What APAC Should Do in Response?
The GDPR is back in the news this week after a Freedom of Information request arrived from the UK’s Financial Conduct Authority, announcing that the number of declared cyber incidents in the UK’s finance sector had risen by more than 1,000% in 2018. A hasty Google search found that one of the only other events to have seen 1,000% growth (over the past 5 years) is deaths attributed to the drug Fentanyl, an opioid pain reliever 50 to 100 times stronger than morphine or heroin. It seems that cyber-attack is becoming just as dangerous and prolific as illegal drugs.
While growth like this can be attributed to the new GDPR policies requiring organizations to report certain types of cyber incidents immediately, it’s also certainly attributed to an obvious increase in the number of attacks on the industry. The FCA reported the most common root causes of cyber breaches to be (by a large percentage) DDoS cyber-attacks, change management and hardware and software issues.

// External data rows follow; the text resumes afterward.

Lemma collectLoop_spec seen st rest done st' :
  collected seen st -> (forall r, r ∈ rest -> r ∈ refs) ->
  collectLoop read st rest = (done, Ok st') ->
  collected (seen ++ rest) st' /\ Forall2 (fun r n => co_names st' !! r = Some n) rest done
  /\ co_names st ⊆ co_names st'.
Proof.
  revert seen st done; induction rest as [|r rest IH]; intros seen st done Hc Hin E; cbn [collectLoop] in E.
  - simplify_eq. rewrite app_nil_r. split; [done|]. split; [constructor|done].
  - destruct (collectRef read st r) as [[n s1]|e] eqn:Er; [|done].
    destruct (collectLoop read s1 rest) as [dn rr] eqn:El. simplify_eq.
    apply (collectRef_spec seen) in Er as (Hc1 & Hn & Hsub); [|done|set_solver].
    apply (IH (seen ++ [r])) in El as (Hc2 & Hf & Hsub2); [|done|set_solver].
    rewrite <- (assoc_L (++)) in Hc2. split; [done|]. split; [|by etrans].
    constructor; [|done]. by eapply lookup_weaken.
Qed.

(** When every file can be read and is small enough, the loop succeeds. *)
Lemma collectLoop_total seen st rest :
  collected seen st -> (forall r, r ∈ rest -> r ∈ refs) ->
  (forall r, r ∈ rest -> is_Ok (readRef read r) = true) ->
  exists done st', collectLoop read st rest = (done, Ok st').
Proof.
  revert seen st; induction rest as [|r rest IH]; intros seen st Hc Hin Hrd; cbn [collectLoop]; [eauto|].
  assert (exists n s1, collectRef read st r = Ok (n, s1)) as (n & s1 & E).
  { destruct (nameFor_spec seen st r Hc ltac:(set_solver)) as (m & s1 & En & _).
    unfold collectRef. rewrite En. cbn [rbind]. destruct (co_files s1 !! m); [eauto|].
    specialize (Hrd r ltac:(set_solver)). destruct (readRef read r); [cbn; eauto|done]. }
  rewrite E. apply (collectRef_spec seen) in E as (Hc1 & _); [|done|set_solver].
  destruct (IH _ s1 Hc1) as (dn & st' & ->); [set_solver..|]. eauto.
Qed.
End Loop.

(** ** Validating *)

Section ValidateTheorems.
Context `{UnicodeTables}.

Definition refOk (files : gmap gostring gostring) (r : gostring) : Prop :=
  if WSTLSFileNameIsValid r then is_Some (files !! r) else IsWSTLSLocalPath r = true.

Lemma validateRefs_spec files s refs t :
  rfold (validateRef files) s refs = Ok t <->
  Forall (refOk files) refs
  /\ t = list_to_set (List.filter WSTLSFileNameIsValid refs) ∪ s.
Proof.
  revert s; induction refs as [|r refs IH]; intros s; cbn [rfold List.filter].
  { change (list_to_set [] ∪ s) with (∅ ∪ s). rewrite (left_id_L ∅ (∪)).
    split; [intros [= ->]; by split; [constructor|]|]. by intros [_ ->]. }
  rewrite rbind_Ok, Forall_cons. unfold refOk at 1. unfold validateRef at 1. setoid_rewrite IH. clear IH.
  destruct (WSTLSFileNameIsValid r); [destruct (files !! r)|destruct (IsWSTLSLocalPath r)]; cbn [negb].
  - split; [intros (a & [= <-] & HF & ->)|intros [[_ HF] ->]; eexists; split; [done|]].
    + split; [eauto|]. cbn. set_solver.
    + split; [done|]. cbn. set_solver.
  - split; [naive_solver|]. intros [[[? ?] _] _]. done.
  - naive_solver.
  - naive_solver.
Qed.

Definition fileOk (referenced : gset gostring) (e : gostring * gostring) : Prop :=
  WSTLSFileNameIsValid e.1 = true /\ e.1 ∈ referenced /\ Z.of_nat (length e.2) <= MaxWSTLSFileSize.

Lemma validateFile_spec referenced l e t :
  validateFile referenced l e = Ok t <->
  ToLower e.1 ∉ l /\ fileOk referenced e /\ t = {[ToLower e.1]} ∪ l.
Proof.
  unfold validateFile, fileOk. destruct e as [n d]. cbn [fst snd].
  case_bool_decide; [naive_solver|]. destruct (WSTLSFileNameIsValid n); [|naive_solver].
  cbn [negb orb]. case_bool_decide; [naive_solver|].
  destruct (Z.ltb_spec MaxWSTLSFileSize (Z.of_nat (length d))); [naive_solver lia|].
  split; [intros [= <-]; done|]. by intros (_ & _ & ->).
Qed.
(* ===== verification/Writer.v ===== *)
(** * conf/writer.go: configurations as wg-quick text

    [ToWgQuick] writes the fields in a fixed order; the arguments of each call
    of writeField are a function of the key. *)

From S2P Require Import Prelude GoStrings GoNum Netip Config Parser.
Local Open Scope Z_scope.

Definition writeLine (c : Comments) (line : gostring) : gostring :=
  concat (map (fun before => before ++ [LF]) (cm_Before c))
  ++ line
  ++ (if negb (length (cm_Suffix c) =? 0)%nat then str " " ++ cm_Suffix c else [])
  ++ [LF].

Definition writeField (comments : SectionComments) (key : gostring) (present : bool)
    (value : gostring) : gostring :=
  let c := default noComments (sc_Lines comments !! lowerName key) in
  if negb present && (length (cm_Before c) =? 0)%nat && (length (cm_Suffix c) =? 0)%nat then []
  else writeLine c (key ++ str " = " ++ value).

(** fmt.Sprint of a bool. *)
Definition boolString (b : bool) : gostring := if b then str "true" else str "false".

(** The [value] and [present] arguments, and the fields whose call is inside an
    [if] on a list being nonempty. *)
Definition ivalue (i : Interface) (k : ikey) : gostring :=
  match k with
  | PrivateKey => KeyString (i_PrivateKey i)
  | ListenPort => itoa (i_ListenPort i)
  | MTU => itoa (i_MTU i)
  | Address => Join (map PrefixString (i_Addresses i)) (str ", ")
  | DNS => Join (map AddrString (i_DNS i) ++ i_DNSSearch i) (str ", ")
  | PreUp => i_PreUp i
  | PostUp => i_PostUp i
  | PreDown => i_PreDown i
  | PostDown => i_PostDown i
  | Table => if i_TableOff i then str "off" else str "auto"
  end.

Definition ipresent (i : Interface) (k : ikey) : bool :=
  match k with
  | PrivateKey => true
  | ListenPort => 0 <? i_ListenPort i
  | MTU => 0 <? i_MTU i
  | Address | DNS => true
  | PreUp => (0 <? length (i_PreUp i))%nat
  | PostUp => (0 <? length (i_PostUp i))%nat
  | PreDown => (0 <? length (i_PreDown i))%nat
  | PostDown => (0 <? length (i_PostDown i))%nat
  | Table => i_TableOff i
  end.

Definition iskipped (i : Interface) (k : ikey) : bool :=
  match k with
  | Address => negb (0 <? length (i_Addresses i))%nat
  | DNS => negb (0 <? length (i_DNS i) + length (i_DNSSearch i))%nat
  | _ => false
  end.

Definition pvalue (p : Peer) (k : pkey) : gostring :=
  match k with
  | PublicKey => KeyString (pr_PublicKey p)
  | PresharedKey => KeyString (pr_PresharedKey p)
  | AllowedIPs => Join (map PrefixString (pr_AllowedIPs p)) (str ", ")
  | EndpointKey => if negb (bool_decide (pr_WSURL p = [])) then pr_WSURL p
                   else EndpointString (pr_Endpoint p)
  | PersistentKeepalive => itoa (pr_PersistentKeepalive p)
  | WSModeKey => pr_WSMode p
  | WSTunnelTarget => pr_WSTunnelTarget p
  | WSMask => boolString (pr_WSMask p)
  | WSTLSCA => pr_WSTLSCA p
  | WSTLSCert => pr_WSTLSCert p
  | WSTLSKey => pr_WSTLSKey p
  | WSTLSInsecure => boolString (pr_WSTLSInsecure p)
  | WSPingInterval => itoa (pr_WSPingInterval p)
  | WSBackoffMin => itoa (pr_WSBackoffMin p)
  | WSBackoffMax => itoa (pr_WSBackoffMax p)
  | WSBearer => pr_WSBearer p
  end.

Definition ppresent (p : Peer) (k : pkey) : bool :=
  match k with
  | PublicKey => true
  | PresharedKey => negb (KeyIsZero (pr_PresharedKey p))
  | AllowedIPs => true
  | EndpointKey => negb (bool_decide (pr_WSURL p = [])) || negb (EndpointIsEmpty (pr_Endpoint p))
  | PersistentKeepalive => 0 <? pr_PersistentKeepalive p
  | WSModeKey => negb (bool_decide (pr_WSMode p = WSModeNone))
  | WSTunnelTarget => negb (bool_decide (pr_WSTunnelTarget p = []))
  | WSMask => pr_WSMask p
  | WSTLSCA => negb (bool_decide (pr_WSTLSCA p = []))
  | WSTLSCert => negb (bool_decide (pr_WSTLSCert p = []))
  | WSTLSKey => negb (bool_decide (pr_WSTLSKey p = []))
  | WSTLSInsecure => pr_WSTLSInsecure p
  | WSPingInterval => 0 <? pr_WSPingInterval p
  | WSBackoffMin => 0 <? pr_WSBackoffMin p
  | WSBackoffMax => 0 <? pr_WSBackoffMax p
  | WSBearer => negb (bool_decide (pr_WSBearer p = []))
  end.

Definition pskipped (p : Peer) (k : pkey) : bool :=
  match k with AllowedIPs => negb (0 <? length (pr_AllowedIPs p))%nat | _ => false end.

(** The order of the calls. *)
Definition iorder : list ikey :=
  [PrivateKey; ListenPort; Address; DNS; MTU; PreUp; PostUp; PreDown; PostDown; Table].
Definition porder : list pkey :=
  [PublicKey; PresharedKey; AllowedIPs; EndpointKey; PersistentKeepalive; WSModeKey;
   WSTunnelTarget; WSMask; WSTLSCA; WSTLSCert; WSTLSKey; WSTLSInsecure; WSPingInterval;
   WSBackoffMin; WSBackoffMax; WSBearer].

Definition writeInterfaceKey (i : Interface) (k : ikey) : gostring :=
  if iskipped i k then []
  else writeField (i_Comments i) (ikeyName k) (ipresent i k) (ivalue i k).

Definition writePeerKey (p : Peer) (k : pkey) : gostring :=
  if pskipped p k then []
  else writeField (pr_Comments p) (pkeyName k) (ppresent p k) (pvalue p k).

Definition writeInterface (i : Interface) : gostring :=
  writeLine (sc_Header (i_Comments i)) (str "[Interface]")
  ++ concat (map (writeInterfaceKey i) iorder).

Definition writePeer (p : Peer) : gostring :=
  [LF] ++ writeLine (sc_Header (pr_Comments p)) (str "[Peer]")
  ++ concat (map (writePeerKey p) porder).

Definition ToWgQuick (conf : Config) : gostring :=
  writeInterface (c_Interface conf)
  ++ concat (map writePeer (c_Peers conf))
  ++ concat (map (fun comment => comment ++ [LF]) (c_TrailingComments conf)).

In a speech from November 2018, Executive Director of the FCA, Megan Butler said, "A third of firms do not perform regular cyber-assessments. Most know where their data is, but describe it as a challenge to maintain that picture. Nearly half of firms do not upgrade or retire old IT systems in time. And only the largest firms have automated their detection systems to spot potential cyber-attacks. Smaller firms are generally relying on old school, manual processes - or no processes at all."

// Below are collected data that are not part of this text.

Lemma parseLine_script st name v :
  fieldName name = true -> lowerName name ∈ scriptKeys -> ps_state st <> notInASection ->
  trimmed v -> v <> [] ->
  parseLine st (name ++ str " = " ++ v) = fieldStep st (lowerName name) v [].
Proof.
  intros Hn Hk Hst Ht Hv. destruct (fieldName_spec _ Hn) as (c & r & Er & Hc & Hb & He & Hhn & _ & _).
  unfold parseLine. destruct (splitComment _) as [code comment] eqn:Es.
  assert (Hcode : exists w, code = name ++ " "%char :: "="%char :: w).
  { apply splitComment_prefix in Es as (t & Et & Hh).
    replace (name ++ str " = " ++ v) with ((name ++ str " =") ++ " "%char :: v) in Et
      by (by rewrite <- (assoc_L (++))).
    destruct (app_eq_inv _ _ _ _ Et) as [(k & E1 & E2)|(k & E1 & E2)].
    - destruct k as [|x k].
      + exists []. rewrite app_nil_r in E1. by rewrite <- E1.
      + exfalso. destruct Hh as [-> | (u & ->)]; [done|]. injection E2 as <- _.
        assert (Hx : "#"%char ∈ name ++ str " =") by (rewrite E1; set_solver).
        apply elem_of_app in Hx as [Hx|Hx]; [done|]. vm_compute in Hx. set_solver.
    - exists k. rewrite E1. by rewrite <- (assoc_L (++)). }
  destruct Hcode as (w & ->).
  assert (Htr : exists w', TrimSpace (name ++ " "%char :: "="%char :: w) = name ++ " "%char :: "="%char :: w').
  { rewrite Er. destruct (TrimSpace_keep c (r ++ str " ") "=" w Hc eq_refl) as (w' & Hw').
    exists w'. rewrite <- !(assoc_L (++)) in Hw'. exact Hw'. }
  destruct Htr as (w' & ->). rewrite length_app. cbn [length]. rewrite Nat.add_comm. cbn [Nat.add Nat.eqb].
  rewrite (fieldName_cut name w'), fieldName_key by done.
  rewrite !(bool_decide_eq_false_2 (lowerName name = _)) by (by apply fieldName_not_header).
  rewrite (bool_decide_eq_false_2 (ps_state st = _)) by done.
  rewrite (bool_decide_eq_true_2 (_ ∈ scriptKeys)) by done. cbn [negb andb].
  change (name ++ str " = " ++ v) with (name ++ " "%char :: "="%char :: " "%char :: v).
  rewrite fieldName_cut by done. cbn [fst snd]. rewrite TrimSpace_cons_space, TrimSpace_id by done.
  by destruct v as [|v0 v].
Qed.
End Lines.

(** ** The clean-up of comments *)

Fixpoint noDoubleBlank (l : list gostring) : Prop :=
  match l with
  | [] => True
  | x :: l' => (x = [] -> head l' <> Some []) /\ noDoubleBlank l'
  end.

(** What pruneComments guarantees of its result, for its two flags. *)
Definition pruned (dropLeading dropTrailing : bool) (l : list gostring) : Prop :=
  noDoubleBlank l /\ l <> [[]]
  /\ (dropLeading = true -> head l <> Some []) /\ (dropTrailing = true -> last l <> Some []).

Lemma pruned_nil dl dt : pruned dl dt [].
Proof. by repeat split. Qed.

Lemma noDoubleBlank_app a b :
  noDoubleBlank (a ++ b)
  <-> noDoubleBlank a /\ noDoubleBlank b /\ (last a = Some [] -> head b <> Some []).
Proof.
  induction a as [|x a IH]; cbn [app noDoubleBlank]; [cbn; naive_solver|].
  destruct a as [|y a]; [cbn; naive_solver|].
  rewrite IH. change ((y :: a) ++ b) with (y :: a ++ b). cbn [head].
  change (last (x :: y :: a)) with (last (y :: a)). tauto.
Qed.

Lemma collapse_id run acc :
  noDoubleBlank (acc ++ run) -> fold_left collapseBlank run acc = acc ++ run.
Proof.
  revert acc; induction run as [|x run IH]; intros acc Hn; cbn [fold_left]; [by rewrite app_nil_r|].
  unfold collapseBlank at 2. apply noDoubleBlank_app in Hn as Hn'. destruct Hn' as (_ & _ & Hl).
  case_bool_decide as Hx; [case_bool_decide as Hla|]; cbn [andb].
  - subst. by destruct (Hl Hla).
  - rewrite IH; rewrite <- (assoc_L (++)); done.
  - rewrite IH; rewrite <- (assoc_L (++)); done.
Qed.
(* ===== verification/ParserTheorems.v ===== *)
(** * Theorems on conf/parser.go

    What a caller of FromWgQuick relies on: the ranges and shapes of what it
    returns, the WebSocket rules, which errors there are, and what error
    messages reveal of a URL. *)

From S2P Require Import Prelude GoStrings GoNum Netip Config Name Parser Writer ConfLines ConfWf.
Local Open Scope Z_scope.

(** ** Instances the examples run with *)

(** A URL parser for scheme://host:port/path, enough for concrete inputs. *)
Definition exampleParse (s : gostring) : option URL :=
  match Cut s (str "://") with
  | (_, _, false) => None
  | (scheme, rest, true) =>
      let '(host, path, hasPath) := Cut rest (str "/") in
      if has_byte LF host then None
      else Some (mkURL (map lowerByte scheme) [] (has_byte "@" host) host
                   (if hasPath then "/"%char :: path else []) false [] [])
  end.

#[refine] Definition exampleURL : NetURL := {| url_Parse := exampleParse |}.
Proof.
  intros s u. unfold exampleParse. destruct (Cut s (str "://")) as [[scheme rest] []]; [|done].
  destruct (Cut rest (str "/")) as [[host path] hasPath].
  destruct (has_byte LF host) eqn:E; [done|]. intros [= <-]. by apply has_byte_false.
Defined.

Definition keyA : gostring := str "yAnz5TF+lXXJte14tji3zlMNq+hd2rYUIgJBgB3fBmk=".
Definition keyB : gostring := str "xTIBA5rboUvnH4htodjb6e697QjLERt1NAB4mZqp8Dg=".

Across the APAC region, several countries have leapfrogged past several stages of tech development, including Indonesia, with the highest percentage of mobile devices in Asia and an annual e-money transaction value of $409M – up from $54M in 2009. Estimates put Myanmar internet saturation at 22% - compared with 2% in 2009. March & McLennan Companies Cyber Risk in Asia-Pacific study says “A survey conducted by ESET Asia in 2015 revealed that 78 percent of Internet users in Southeast Asia have not received any formal education on cybersecurity, highlighting that most people in the region are oblivious to their cyber vulnerabilities.”
Deloitte has suggested that the APAC region focus more diligently on cyber-crime by bolstering their governance, strategy, security, vigilance, and resiliency. Yes, of course these things are critical, but what good will it do if your organization is working with “old school” legacy infrastructure or without tools capable to detecting, identifying, blocking and remembering a cyberattack? Across all borders, oceans and skies – legacy infrastructure and cyber-attack go hand in hand.

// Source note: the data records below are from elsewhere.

(* ===== verification/RoundTrip.v ===== *)
(** * conf: what is written is read back

    A configuration FromWgQuick returned is written by ToWgQuick to a text
    FromWgQuick reads as the same configuration, comments and all; in
    particular writing what was read is idempotent from the first write on. *)

From S2P Require Import Prelude GoStrings GoNum Netip Config Name Parser Writer ConfLines ConfWf ParserTheorems.
Local Open Scope Z_scope.

(** ** The text as lines *)

Definition unlines (ls : list gostring) : gostring := concat (map (fun l => l ++ [LF]) ls).

Definition commentLines (c : Comments) (line : gostring) : list gostring :=
  cm_Before c ++ [line ++ suffixText (cm_Suffix c)].

Definition fieldLines (sc : SectionComments) (name : gostring) (present : bool) (value : gostring)
    : list gostring :=
  let c := default noComments (sc_Lines sc !! lowerName name) in
  if negb present && (length (cm_Before c) =? 0)%nat && (length (cm_Suffix c) =? 0)%nat then []
  else commentLines c (name ++ str " = " ++ value).

Definition interfaceKeyLines (i : Interface) (k : ikey) : list gostring :=
  if iskipped i k then [] else fieldLines (i_Comments i) (ikeyName k) (ipresent i k) (ivalue i k).
Definition peerKeyLines (p : Peer) (k : pkey) : list gostring :=
  if pskipped p k then [] else fieldLines (pr_Comments p) (pkeyName k) (ppresent p k) (pvalue p k).

Definition interfaceLines (i : Interface) : list gostring :=
  commentLines (sc_Header (i_Comments i)) (str "[Interface]")
  ++ concat (map (interfaceKeyLines i) iorder).
Definition peerLines (p : Peer) : list gostring :=
  [[]] ++ commentLines (sc_Header (pr_Comments p)) (str "[Peer]")
  ++ concat (map (peerKeyLines p) porder).
Definition configLines (c : Config) : list gostring :=
  interfaceLines (c_Interface c) ++ concat (map peerLines (c_Peers c)) ++ c_TrailingComments c.

Lemma unlines_app a b : unlines (a ++ b) = unlines a ++ unlines b.
Proof. unfold unlines. by rewrite map_app, concat_app. Qed.

Lemma unlines_concat {A} (f : A -> list gostring) (g : A -> gostring) l :
  (forall x, unlines (f x) = g x) -> unlines (concat (map f l)) = concat (map g l).
Proof.
  intros Hfg. induction l as [|x l IH]; [done|]. cbn [map concat]. by rewrite unlines_app, Hfg, IH.
Qed.

Lemma unlines_commentLines c line : unlines (commentLines c line) = writeLine c line.
Proof.
  unfold commentLines. rewrite unlines_app. unfold writeLine. f_equal. unfold unlines. cbn.
  rewrite app_nil_r, <- (assoc_L (++)). done.
Qed.

Lemma unlines_fieldLines sc name present value :
  unlines (fieldLines sc name present value) = writeField sc name present value.
Proof.
  unfold fieldLines, writeField. destruct (_ && _ && _); [done|]. apply unlines_commentLines.
Qed.

Lemma unlines_configLines c : unlines (configLines c) = ToWgQuick c.
Proof.
  unfold configLines, ToWgQuick. rewrite !unlines_app. f_equal; [|f_equal].
  - unfold interfaceLines, writeInterface. rewrite unlines_app, unlines_commentLines. f_equal.
    apply unlines_concat. intros k. unfold interfaceKeyLines, writeInterfaceKey.
    destruct (iskipped _ _); [done | apply unlines_fieldLines].
  - apply unlines_concat. intros p. unfold peerLines, writePeer. rewrite !unlines_app, unlines_commentLines.
    cbn [unlines map concat app]. do 2 f_equal. apply unlines_concat. intros k.
    unfold peerKeyLines, writePeerKey. destruct (pskipped _ _); [done | apply unlines_fieldLines].
Qed.

(** ** Comments on fields *)

(** The part of a section's comments on the keys in [names]. *)
Definition restrictLines (names : list gostring) (m : gmap gostring Comments) : gmap gostring Comments :=
  filter (fun kc => kc.1 ∈ names) m.

Definition commentedOnly (m : gmap gostring Comments) : Prop :=
  forall key c, m !! key = Some c -> cm_Before c <> [] \/ cm_Suffix c <> [].

Lemma restrictLines_lookup names m key :
  restrictLines names m !! key = if decide (key ∈ names) then m !! key else None.
Proof.
  unfold restrictLines. apply option_eq. intros c. rewrite map_lookup_filter_Some. cbn [fst].
  case_decide; naive_solver.
Qed.

Lemma restrictLines_none names m key :
  m !! key = None -> restrictLines (key :: names) m = restrictLines names m.
Proof.
  intros Hn. apply map_eq. intros key'. rewrite !restrictLines_lookup.
  destruct (decide (key' = key)) as [->|Hne].
  - rewrite Hn. by repeat case_decide.
  - repeat case_decide; set_solver.
Qed.

Lemma addLineComment_restrict h names m key :
  key ∉ names -> commentedOnly m ->
  let c := default noComments (m !! key) in
  addLineComment (mkSectionComments h (restrictLines names m)) key (cm_Before c) (cm_Suffix c)
  = mkSectionComments h (restrictLines (key :: names) m).
Proof.
  intros Hk Hm. cbn zeta. unfold addLineComment. cbn [sc_Lines sc_Header].
  rewrite restrictLines_lookup, decide_False by done. cbn [default from_option id].
  destruct (m !! key) as [c|] eqn:E; cbn [default from_option id].
  - assert (negb (length (cm_Before c) =? 0)%nat || negb (length (cm_Suffix c) =? 0)%nat = true) as ->.
    { destruct (Hm _ _ E) as [Hx|Hx]; [destruct (cm_Before c) | destruct (cm_Suffix c)]; cbn;
        rewrite ?orb_true_r; done. }
    f_equal. apply map_eq. intros key'. destruct (decide (key' = key)) as [->|Hne].
    + rewrite lookup_insert_eq, restrictLines_lookup, decide_True by set_solver. rewrite E. f_equal.
      unfold addComment. destruct c as [b s]. cbn. by destruct s.
    + rewrite lookup_insert_ne by done. rewrite !restrictLines_lookup. repeat case_decide; set_solver.
  - cbn. by rewrite restrictLines_none.
Qed.

Lemma default_ok scripts set s key :
  wfSection scripts set s -> commentsOk (default noComments (sc_Lines s !! key))
  /\ (key ∈ scripts -> cm_Suffix (default noComments (sc_Lines s !! key)) = []).
Proof.
  intros [[_ Hl] _]. destruct (sc_Lines s !! key) as [c|] eqn:E; cbn [default from_option id].
  - apply Hl in E as (_ & ? & ?). done.
  - split; [split; auto with go | done].
Qed.

Lemma wfSection_commentedOnly scripts set s : wfSection scripts set s -> commentedOnly (sc_Lines s).
Proof. intros (_ & _ & Hl) key c Hc. by apply Hl in Hc as [_ ?]. Qed.

(** A field the writer leaves out has no comments. *)
Lemma fieldLines_nil scripts set s name present value :
  wfSection scripts set s -> fieldLines s name present value = [] ->
  present = false /\ sc_Lines s !! lowerName name = None.
Proof.
  intros Hw. unfold fieldLines. destruct (_ && _ && _) eqn:E.
  - apply andb_prop in E as [E Es]. apply andb_prop in E as [Ep Eb]. intros _.
    split; [by destruct present|]. destruct (sc_Lines s !! lowerName name) as [c|] eqn:El; [|done].
    cbn in Eb, Es. apply (wfSection_commentedOnly _ _ _ Hw) in El as [Hx|Hx];
      [destruct (cm_Before c) | destruct (cm_Suffix c)]; done.
  - unfold commentLines. intros Hn%(f_equal length). rewrite length_app in Hn. cbn in Hn. lia.
Qed.

(** A field it writes was set, or has comments and was set. *)
Lemma fieldLines_cons scripts set s name present value :
  wfSection scripts set s -> fieldLines s name present value <> [] ->
  fieldLines s name present value
  = commentLines (default noComments (sc_Lines s !! lowerName name)) (name ++ str " = " ++ value)
  /\ (present = true \/ set (lowerName name)).
Proof.
  intros Hw. unfold fieldLines. destruct (_ && _ && _) eqn:E; [done|]. intros _. split; [done|].
  destruct present; [by left|]. right. cbn in E.
  destruct (sc_Lines s !! lowerName name) as [c|] eqn:El; cbn in E; [|done].
  destruct Hw as [[_ Hl] _]. by apply Hl in El as [? _].
Qed.

Section Fields.
Context `{UnicodeTables} `{NetURL}.

(** The lines of a field: the comments, then the field itself. *)
Lemma parse_commentLines st c line :
  commentsOk c ->
  rfold parseLine st (commentLines c line)
  = parseLine (addPendings st (cm_Before c)) (line ++ suffixText (cm_Suffix c)).
Proof.
  intros [Hb _]. unfold commentLines. rewrite rfold_app, parseLine_comments by done. cbn [rbind rfold].
  by destruct (parseLine _ _).
Qed.

Lemma parse_fieldLines st scripts set s name value :
  wfSection scripts set s -> fieldName name = true -> ps_state st <> notInASection ->
  cleanValue value -> (lowerName name ∉ scriptKeys -> "#"%char ∉ value) ->
  (lowerName name ∈ scriptKeys -> lowerName name ∈ scripts) ->
  let c := default noComments (sc_Lines s !! lowerName name) in
  rfold parseLine st (commentLines c (name ++ str " = " ++ value))
  = fieldStep (addPendings st (cm_Before c)) (lowerName name) value (cm_Suffix c).
Proof.
  intros Hw Hn Hst (Ht & Hne & _) Hh Hscr c. destruct (default_ok _ _ _ (lowerName name) Hw) as [Hc Hsx].
  fold c in Hc, Hsx. rewrite parse_commentLines by done. destruct Hc as [_ Hs].
  destruct (decide (lowerName name ∈ scriptKeys)) as [Hk|Hk].
  - rewrite Hsx by auto. unfold suffixText. cbn [length Nat.eqb negb]. rewrite app_nil_r.
    by apply parseLine_script.
  - apply parseLine_field; auto.
Qed.
End Fields.

(** ** The interface, key by key *)

Definition iin (k : ikey) (ks : list ikey) : bool := existsb (fun k' => bool_decide (k = k')) ks.
Definition pin (k : pkey) (ks : list pkey) : bool := existsb (fun k' => bool_decide (k = k')) ks.

(** [i] with the fields of the keys outside [ks] unset, and comments [s]. *)
Definition restrictI (ks : list ikey) (i : Interface) (s : SectionComments) : Interface :=
  mkInterface
    (if iin PrivateKey ks then i_PrivateKey i else zeroKey)
    (if iin Address ks then i_Addresses i else [])
    (if iin ListenPort ks then i_ListenPort i else 0)
    (if iin MTU ks then i_MTU i else 0)
    (if iin DNS ks then i_DNS i else [])
    (if iin DNS ks then i_DNSSearch i else [])
    (if iin PreUp ks then i_PreUp i else [])
    (if iin PostUp ks then i_PostUp i else [])
    (if iin PreDown ks then i_PreDown i else [])
    (if iin PostDown ks then i_PostDown i else [])
    (if iin Table ks then i_TableOff i else false)
    s.

Lemma Join_chars l c :
  Forall listItem l -> c ∈ Join l (str ", ") -> c = ","%char \/ c = " "%char \/ c <> LF /\ c <> "#"%char.
Proof.
  intros Hl Hc. apply Join_elem in Hc as [Hc|(s & Hs & Hc)].
  - vm_compute in Hc. set_solver.
  - rewrite Forall_forall in Hl. destruct (Hl s Hs) as [((_ & _ & Hlf) & Hh) _].
    right. right. split; intros ->; done.
Qed.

There are quite a few solutions offered here in APAC which meet the growing needs of digitally developing organizations, for example Sangfor Technologies Next Generation Firewall (NGAF), providing complete network visibility, simplification of operation, threat intelligence, application layer security and protection against ransomware among other benefits. Many companies like City Mart and Decathlon based in the APAC region have also implemented Sangfor’s Internet Access Management (IAM) solution, which builds on the foundation of providing a secure web gateway but goes beyond to provide business intelligence, unified management, authentication services and granular application control. Implementation of a hyper converged infrastructure solution like Sangfor’s aCloud provides companies like Samsung and Ebano data center consolidation, cloud transformation, data protection and disaster recovery.
Why Sangfor?
Founded in 2000 and a publicly traded company as of 2018 (SANGFOR STOCK CODE: 300454 (CH)) Sangfor Technologies is the global leading vendor of IT infrastructure solutions specializing in Network Security and Cloud Computing. Visit us at www.sangfor.com and get in touch with Sangfor Technologies today to see what we can do to help you secure your network.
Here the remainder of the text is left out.